* **Activity**
Copy exactly, please, each line of the data below until the line that contains "Definition set_ingress_nibble (ports_byte" has been copied, beginning at the top.

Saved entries
(* ===== verification/L2Policy.v ===== *)
(** * Layer-2 routing policy: src/network/l2_policy.c and network_frames.h

    What happens to a received Ethernet frame before it is submitted and
    forwarded: the ingress port is written into the IPv6 source address, and the
    destination address decides on the ports it is forwarded to. *)
From S2P Require Import Prelude Util.

(** ** Frame layout (network_frames.h) *)

Definition ethernet_type_offset : nat := 12.
Definition ipv6_payload_length_offset : nat := 18.
Definition ipv6_next_header_offset : nat := 20.
Definition ipv6_source_address_offset : nat := 22.
Definition ipv6_destination_address_offset : nat := 38.
Definition ipv6_ingress_egress_ports_offset : nat := ipv6_source_address_offset + 2.
Definition ethernet_type_ipv6 : Z := 0x86DD.
Definition ip_proto_udp : Z := 17.
Definition ip_proto_bcmp : Z := 0xBC.

(** [ethernet_get_type(buf)], for a frame that has its Ethernet header. *)
Definition ethernet_get_type (buf : bytes) : Z :=
  uint8_to_uint16 (slice ethernet_type_offset 2 buf).

(** ** The policy *)

(** A frame pointer: the bytes from it to the end of its buffer, or null; the
    length is passed apart. *)
Definition frame_has_ipv6_addrs (frame : option bytes) (frame_len : Z) : bool :=
  match frame with
  | Some _ => Z.of_nat (ipv6_destination_address_offset + 16) <=? frame_len
  | None => false
  end.

(** The offset of the ports byte. *)
Definition ports_byte_ptr (frame : option bytes) (frame_len : Z) : option nat :=
  if frame_has_ipv6_addrs frame frame_len then Some ipv6_ingress_egress_ports_offset else None.

Definition dst_ip_ptr (frame : option bytes) (frame_len : Z) : option nat :=
  if frame_has_ipv6_addrs frame frame_len then Some ipv6_destination_address_offset else None.

Definition src_ip_ptr (frame : option bytes) (frame_len : Z) : option nat :=
  if frame_has_ipv6_addrs frame frame_len then Some ipv6_source_address_offset else None.

Definition set_ingress_nibble (ports_byte ingress_port_1_15 : Z) : Z :=
  u8 (Z.lor (Z.land ports_byte 0x0F) (Z.shiftl (Z.land ingress_port_1_15 0x0F) 4)).
Definition clear_ingress_nibble (ports_byte : Z) : Z := Z.land ports_byte 0x0F.
Definition clear_egress_nibble (ports_byte : Z) : Z := Z.land ports_byte 0xF0.

(** [__builtin_ffs]: one more than the index of the lowest set bit among the
    [n] bits from [i] on, 0 when none is set. *)
Fixpoint ffs_from (n : nat) (i : Z) (mask : Z) : Z :=
  match n with
  | O => 0
  | S n => if Z.testbit mask i then i + 1 else ffs_from n (i + 1) mask
  end.
Definition builtin_ffs (mask : Z) : Z := ffs_from 32 0 mask.

Record BmL2PolicyRxResult : Type := MkRxResult {
  should_submit : bool;
  egress_mask : Z;
  ingress_port_num : Z
}.

(** A routing callback: from the ingress port and the two addresses, whether to
    submit, the egress mask and the source address it leaves in the frame.  The
    mask it may write is 16 bits wide. *)
Definition L2LinkLocalRoutingCb : Type :=
  Z -> BmIpAddr -> BmIpAddr -> bool * Z * BmIpAddr.

Definition set_byte (i : nat) (b : Z) (f : bytes) : bytes := <[i := b]> f.

Definition bm_l2_policy_rx_apply (frame : option bytes) (frame_len ingress_port_mask all_ports_mask : Z)
    (routing_cb : option L2LinkLocalRoutingCb) : BmL2PolicyRxResult * option bytes :=
  let none := MkRxResult true 0 0 in
  match frame with
  | None => (none, frame)
  | Some f =>
      if negb (frame_has_ipv6_addrs frame frame_len) then (none, frame)
      else if negb (ethernet_get_type f =? ethernet_type_ipv6) then (none, frame)
      else
        let port_num := u8 (builtin_ffs ingress_port_mask) in
        if port_num =? 0 then (none, frame)
        else
          let f := match ports_byte_ptr frame frame_len with
                   | Some pb => set_byte pb (set_ingress_nibble (nth pb f 0) port_num) f
                   | None => f
                   end in
          match dst_ip_ptr frame frame_len with
          | None => (MkRxResult true 0 port_num, Some f)
          | Some off =>
              let dst_ip := slice off 16 f in
              if is_global_multicast (Some dst_ip) then
                (MkRxResult true (Z.land all_ports_mask (u16 (Z.lnot ingress_port_mask))) port_num,
                 Some f)
              else
                match routing_cb with
                | Some cb =>
                    if is_link_local_neighbor_multicast (Some dst_ip)
                    then (MkRxResult true 0 port_num, Some f)
                    else
                      let src_off := default 0%nat (src_ip_ptr frame frame_len) in
                      let '(submit, egress, src_ip) := cb port_num (slice src_off 16 f) dst_ip in
                      (MkRxResult submit (u16 egress) port_num, Some (blit src_off src_ip f))
                | None => (MkRxResult true 0 port_num, Some f)
                end
          end
  end.

Definition bm_l2_policy_prepare_forwarded_copy (frame : option bytes) (frame_len : Z) : option bytes :=
  match frame, ports_byte_ptr frame frame_len with
  | Some f, Some pb =>
      let f := set_byte pb (clear_ingress_nibble (nth pb f 0)) f in
      Some (set_byte pb (clear_egress_nibble (nth pb f 0)) f)
  | _, _ => frame
  end.

(** ** Properties *)

Lemma ffs_from_spec n i mask :
  0 <= i ->
  (ffs_from n i mask = 0 /\ forall j, i <= j < i + Z.of_nat n -> Z.testbit mask j = false)
  \/ (i + 1 <= ffs_from n i mask <= i + Z.of_nat n
      /\ Z.testbit mask (ffs_from n i mask - 1) = true
      /\ forall j, i <= j < ffs_from n i mask - 1 -> Z.testbit mask j = false).
Proof.
  revert i. induction n as [|n IH]; intros i Hi; cbn [ffs_from]; [left; split; [done|lia]|].
  destruct (Z.testbit mask i) eqn:E.
  - right. split; [lia|]. replace (i + 1 - 1) with i by lia. split; [done|lia].
  - destruct (IH (i + 1)) as [[-> H]|(Hr & Ht & H)]; [lia|left|right].
    + split; [done|]. intros j Hj. destruct (Z.eq_dec j i) as [->|]; [done|apply H; lia].
    + split; [lia|]. split; [done|]. intros j Hj.
      destruct (Z.eq_dec j i) as [->|]; [done|apply H; lia].
Qed.

(** A port mask with one bit, as the driver's receive function builds it. *)
Definition port_bit (port : Z) : Z := Z.shiftl 1 (port - 1).

Lemma testbit_port_bit port j :
  1 <= port -> 0 <= j -> Z.testbit (port_bit port) j = (j =? port - 1).
Proof.
  intros Hp Hj. unfold port_bit. rewrite Z.shiftl_1_l.
  bcase; [subst; by rewrite Z.pow2_bits_true by lia|by rewrite Z.pow2_bits_false by lia].
Qed.

Lemma builtin_ffs_port_bit port : 1 <= port <= 16 -> builtin_ffs (port_bit port) = port.
Proof.
  intros Hp. unfold builtin_ffs.
  destruct (ffs_from_spec 32 0 (port_bit port)) as [[_ H]|(Hr & Ht & H)]; [lia| |].
  - specialize (H (port - 1)). rewrite testbit_port_bit, Z.eqb_refl in H by lia.
    discriminate H. lia.
  - rewrite testbit_port_bit in Ht by lia. apply Z.eqb_eq in Ht. lia.
Qed.

Lemma ports_byte_nibbles b p :
  byte_ok b -> 0 <= p < 16 ->
  set_ingress_nibble b p = 16 * p + b mod 16
  /\ clear_egress_nibble (clear_ingress_nibble b) = 0.
Proof.
  intros Hb Hp. unfold byte_ok in Hb. unfold set_ingress_nibble, clear_ingress_nibble,
    clear_egress_nibble.
  change 0x0F with (2 ^ 4 - 1). rewrite !land_ones_mod by lia. rewrite (Z.mod_small p) by lia.
  split.
  - rewrite lor_shift_add by plia. change (2 ^ 4) with 16.
    rewrite u8_small by plia. lia.
  - change (2 ^ 4) with 16. assert (Hr : 0 <= b mod 16 < 16) by plia.
    assert (Hc : forall k, (k < 16)%nat -> Z.land (Z.of_nat k) 0xF0 = 0)
      by (intros k Hk; do 16 (destruct k as [|k]; [done|]); lia).
    rewrite <- (Z2Nat.id (b mod 16)) by lia. apply Hc. lia.
Qed.

(** The frame with the ingress port in its source address. *)
Definition marked (port : Z) (f : bytes) : bytes :=
  set_byte 24 (16 * port + nth 24 f 0 mod 16) f.

(** An IPv6 frame that has both addresses. *)
Definition ipv6_frame (f : bytes) (len : Z) : Prop :=
  bytes_ok f /\ 54 <= len <= Z.of_nat (length f) /\ ethernet_get_type f = ethernet_type_ipv6.

Lemma nth_byte_ok f i : bytes_ok f -> byte_ok (nth i f 0).
Proof.
  intros Hf. destruct (nth_lookup_or_length f i 0) as [E|E].
  - apply (Forall_lookup_1 _ _ _ _ Hf E).
  - rewrite nth_overflow by done. done.
Qed.

Lemma length_set_byte i b f : length (set_byte i b f) = length f.
Proof. apply length_insert. Qed.

Lemma slice_set_byte off len i b f :
  (i < off \/ off + len <= i)%nat -> slice off len (set_byte i b f) = slice off len f.
Proof.
  intros Hi. unfold slice, set_byte. apply list_eq. intros k.
  destruct (decide (k < len)%nat).
  - rewrite !lookup_take_lt, !lookup_drop, list_lookup_insert_ne by lia. done.
  - by rewrite !lookup_take_ge by lia.
Qed.

Lemma rx_apply_ipv6 f len port all cb :
  ipv6_frame f len -> 1 <= port <= 15 ->
  bm_l2_policy_rx_apply (Some f) len (port_bit port) all cb
  = let dst := slice 38 16 f in
    if is_global_multicast (Some dst) then
      (MkRxResult true (Z.land all (u16 (Z.lnot (port_bit port)))) port, Some (marked port f))
    else match cb with
         | Some c =>
             if is_link_local_neighbor_multicast (Some dst)
             then (MkRxResult true 0 port, Some (marked port f))
             else let '(submit, egress, src) := c port (slice 22 16 (marked port f)) dst in
                  (MkRxResult submit (u16 egress) port, Some (blit 22 src (marked port f)))
         | None => (MkRxResult true 0 port, Some (marked port f))
         end.
Proof.
  intros (Hf & Hl & Ht) Hp. unfold bm_l2_policy_rx_apply, ports_byte_ptr, dst_ip_ptr, src_ip_ptr,
    frame_has_ipv6_addrs.
  change (Z.of_nat (ipv6_destination_address_offset + 16)) with 54.
  destruct (Z.leb_spec 54 len); [|lia]. rewrite Ht, Z.eqb_refl. cbn [negb].
  rewrite builtin_ffs_port_bit, u8_small by lia.
  destruct (Z.eqb_spec port 0); [lia|].
  destruct (ports_byte_nibbles (nth ipv6_ingress_egress_ports_offset f 0) port) as [-> _];
    [by apply nth_byte_ok|lia|].
  change ipv6_ingress_egress_ports_offset with 24%nat.
  change ipv6_destination_address_offset with 38%nat.
  change ipv6_source_address_offset with 22%nat. cbn [default from_option].
  fold (marked port f). assert (Hs : slice 38 16 (marked port f) = slice 38 16 f)
    by (apply slice_set_byte; lia). rewrite Hs. cbn zeta.
  done.
Qed.

(** Frames the policy does not act on. *)
Lemma rx_apply_other f len mask all cb :
  (54 <=? len) && (ethernet_get_type f =? ethernet_type_ipv6) = false ->
  bm_l2_policy_rx_apply (Some f) len mask all cb = (MkRxResult true 0 0, Some f).
Proof.
  intros H. unfold bm_l2_policy_rx_apply, frame_has_ipv6_addrs.
  change (Z.of_nat (ipv6_destination_address_offset + 16)) with 54.
  destruct (54 <=? len); [|done]. cbn in H. by rewrite H.
Qed.

Lemma forwarded_copy_marked f len port :
  ipv6_frame f len -> 1 <= port <= 15 ->
  bm_l2_policy_prepare_forwarded_copy (Some (marked port f)) len = Some (set_byte 24 0 f).
Proof.
  intros (Hf & Hl & _) Hp.
  unfold bm_l2_policy_prepare_forwarded_copy, ports_byte_ptr, frame_has_ipv6_addrs.
  change (Z.of_nat (ipv6_destination_address_offset + 16)) with 54.
  destruct (Z.leb_spec 54 len); [|lia].
  change ipv6_ingress_egress_ports_offset with 24%nat. f_equal.
  unfold marked, set_byte. rewrite !nth_lookup, !list_lookup_insert_eq by (rewrite ?length_insert; lia).
  cbn [default from_option id]. rewrite !list_insert_insert_eq. f_equal.
  pose proof (nth_byte_ok f 24 Hf) as Hb. unfold byte_ok in Hb.
  rewrite <- nth_lookup. rewrite nth_lookup in *.
  set (b := 16 * port + default 0 (f !! 24%nat) mod 16).
  apply (ports_byte_nibbles b 0); [|lia]. unfold b, byte_ok. plia.
Qed.

Lemma egress_all_but all port j :
  1 <= port <= 15 -> 0 <= j < 16 ->
  Z.testbit (Z.land all (u16 (Z.lnot (port_bit port)))) j
  = Z.testbit all j && negb (j =? port - 1).
Proof.
  intros Hp Hj. rewrite Z.land_spec. f_equal. unfold wrap.
  rewrite Z.mod_pow2_bits_low, Z.lnot_spec, testbit_port_bit by lia. done.
Qed.


(** A frame from port 2 to ff03::1. *)
Definition sample_frame : bytes :=
  repeat 7 12 ++ [0x86; 0xDD] ++ repeat 1 24 ++ multicast_global_addr ++ [9; 9].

* **Result for this exercise**
(* ===== verification/L2Policy.v ===== *)
(** * Layer-2 routing policy: src/network/l2_policy.c and network_frames.h

    What happens to a received Ethernet frame before it is submitted and
    forwarded: the ingress port is written into the IPv6 source address, and the
    destination address decides on the ports it is forwarded to. *)
From S2P Require Import Prelude Util.

(** ** Frame layout (network_frames.h) *)

Definition ethernet_type_offset : nat := 12.
Definition ipv6_payload_length_offset : nat := 18.
Definition ipv6_next_header_offset : nat := 20.
Definition ipv6_source_address_offset : nat := 22.
Definition ipv6_destination_address_offset : nat := 38.
Definition ipv6_ingress_egress_ports_offset : nat := ipv6_source_address_offset + 2.
Definition ethernet_type_ipv6 : Z := 0x86DD.
Definition ip_proto_udp : Z := 17.
Definition ip_proto_bcmp : Z := 0xBC.

(** [ethernet_get_type(buf)], for a frame that has its Ethernet header. *)
Definition ethernet_get_type (buf : bytes) : Z :=
  uint8_to_uint16 (slice ethernet_type_offset 2 buf).

(** ** The policy *)

(** A frame pointer: the bytes from it to the end of its buffer, or null; the
    length is passed apart. *)
Definition frame_has_ipv6_addrs (frame : option bytes) (frame_len : Z) : bool :=
  match frame with
  | Some _ => Z.of_nat (ipv6_destination_address_offset + 16) <=? frame_len
  | None => false
  end.

(** The offset of the ports byte. *)
Definition ports_byte_ptr (frame : option bytes) (frame_len : Z) : option nat :=
  if frame_has_ipv6_addrs frame frame_len then Some ipv6_ingress_egress_ports_offset else None.

Definition dst_ip_ptr (frame : option bytes) (frame_len : Z) : option nat :=
  if frame_has_ipv6_addrs frame frame_len then Some ipv6_destination_address_offset else None.

Definition src_ip_ptr (frame : option bytes) (frame_len : Z) : option nat :=
  if frame_has_ipv6_addrs frame frame_len then Some ipv6_source_address_offset else None.

Definition set_ingress_nibble (ports_byte ingress_port_1_15 : Z) : Z :=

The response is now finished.